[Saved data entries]

________________

(** ** The external collaborators

    Text extraction, chunking, embedding, the similarity index, the chat model,
    the retrieval chain and the token library are third-party code: the
    repository constructs them and calls them.  They are taken as an
    interface; every call may raise. *)

Module Ext.
Import Py.

(** The four document loaders [get_loader_for_file] can construct, each bound
    to the path it will read. *)
Inductive Loader :=
| PyPDFLoader (file_path : string)
| Docx2txtLoader (file_path : string)
| TextLoader (file_path : string)
| CSVLoader (file_path : string).

(** [RecursiveCharacterTextSplitter(chunk_size=.., chunk_overlap=..,
    length_function=len)] *)
Record TextSplitter := RecursiveCharacterTextSplitter {
  chunk_size : nat;
  chunk_overlap : nat
}.

(** [OpenAIEmbeddings(openai_api_key=.., model=..)] *)
Record Embeddings := OpenAIEmbeddings {
  embeddings_api_key : string;
  embeddings_model : option string
}.

(** The keyword arguments of [ChatOpenAI(..)] *)
Record ChatArgs := ChatOpenAIArgs {
  temperature : Z;
  chat_api_key : string;
  chat_model : option string
}.

(** A claim of a token payload, as [create_access_token] writes them: text
    (the subject) or a time in seconds since the epoch (the expiry). *)
Inductive claim :=
| CStr (s : string)
| CTime (t : Z).

(** How writing the upload to disk can go wrong: [open] raises and nothing
    is written, or the copy raises after [written] bytes reached the file. *)
Inductive write_fault :=
| OpenFails (e : exn)
| CopyFails (written : nat) (e : exn).

Class Services : Type := {
  Document : Type;
  Index : Type;
  Llm : Type;
  Retriever : Type;
  Chain : Type;
  (** the disk, when [path] is opened for writing and [data] copied to it *)
  write_fault_of : string -> bytes -> option write_fault;
  (** [loader.load()] *)
  load : Loader -> filesystem -> result (list Document);
  (** [text_splitter.split_documents(documents)] *)
  split_documents : TextSplitter -> list Document -> result (list Document);
  (** [FAISS.from_documents(texts, embeddings)] *)
  FAISS_from_documents : list Document -> Embeddings -> result Index;
  (** [ChatOpenAI(..)] *)
  ChatOpenAI : ChatArgs -> result Llm;
  (** [vector_store.as_retriever()] *)
  as_retriever : Index -> Retriever;
  (** [ConversationalRetrievalChain.from_llm(llm=.., retriever=..,
      return_source_documents=..)] *)
  from_llm : Llm -> Retriever -> bool -> result Chain;
  (** [qa_chain({"question": .., "chat_history": ..})], giving
      [result["answer"]] and [result["source_documents"]] *)
  call_chain : Chain -> string -> list (gmap string string) ->
               result (string * list Document);
  (** [doc.page_content] *)
  page_content : Document -> string;
  (** [jwt.encode(payload, key, algorithm=..)] *)
  jwt_encode : gmap string claim -> string -> string -> string;
  (** [jwt.decode(token, key, algorithms=..)]; the library verifies the
      signature and the expiry and raises one of its own exceptions when
      they do not hold *)
  jwt_decode : string -> string -> list string -> result (gmap string claim)
}.

(** The expression [jwt.JWTError].  The module that [import jwt] binds
    (PyJWT, whose [encode] and [decode] the source calls) has no attribute
    of that name: evaluating the expression raises [AttributeError]. *)
Definition jwt_JWTError : result exn_class :=
  inl (Exn AttributeError "module 'jwt' has no attribute 'JWTError'").

End Ext.

(** ** Request handlers: session state, exceptions, responses *)

Module Handler.
Import Py Ext.

(** What the framework makes of a handler run: the returned body, the
    [HTTPException] the handler raised, or an exception that escaped it. *)
Inductive response (A : Type) :=
| Return (body : A)
| HTTPException (status_code : Z) (detail : string)
| Unhandled (e : exn).
Arguments Return {A} body.
Arguments HTTPException {A} status_code detail.
Arguments Unhandled {A} e.

Section WithServices.
Context `{SV : Services}.

(** The module-level globals [vector_store] and [qa_chain] (both [None] at
    start), and the disk. *)
Record world := World {
  vector_store : option Index;
  qa_chain : option Chain;
  files : filesystem
}.

Definition set_vector_store (v : option Index) (w : world) : world :=
  World v (qa_chain w) (files w).
Definition set_qa_chain (c : option Chain) (w : world) : world :=
  World (vector_store w) c (files w).
Definition set_files (fs : filesystem) (w : world) : world :=
  World (vector_store w) (qa_chain w) fs.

________________

What the task requires. From the entries above, copy out every line where the string "writing" appears.

Result of the exercise.
(** How writing the upload to disk can go wrong: [open] raises and nothing
  (** the disk, when [path] is opened for writing and [data] copied to it *)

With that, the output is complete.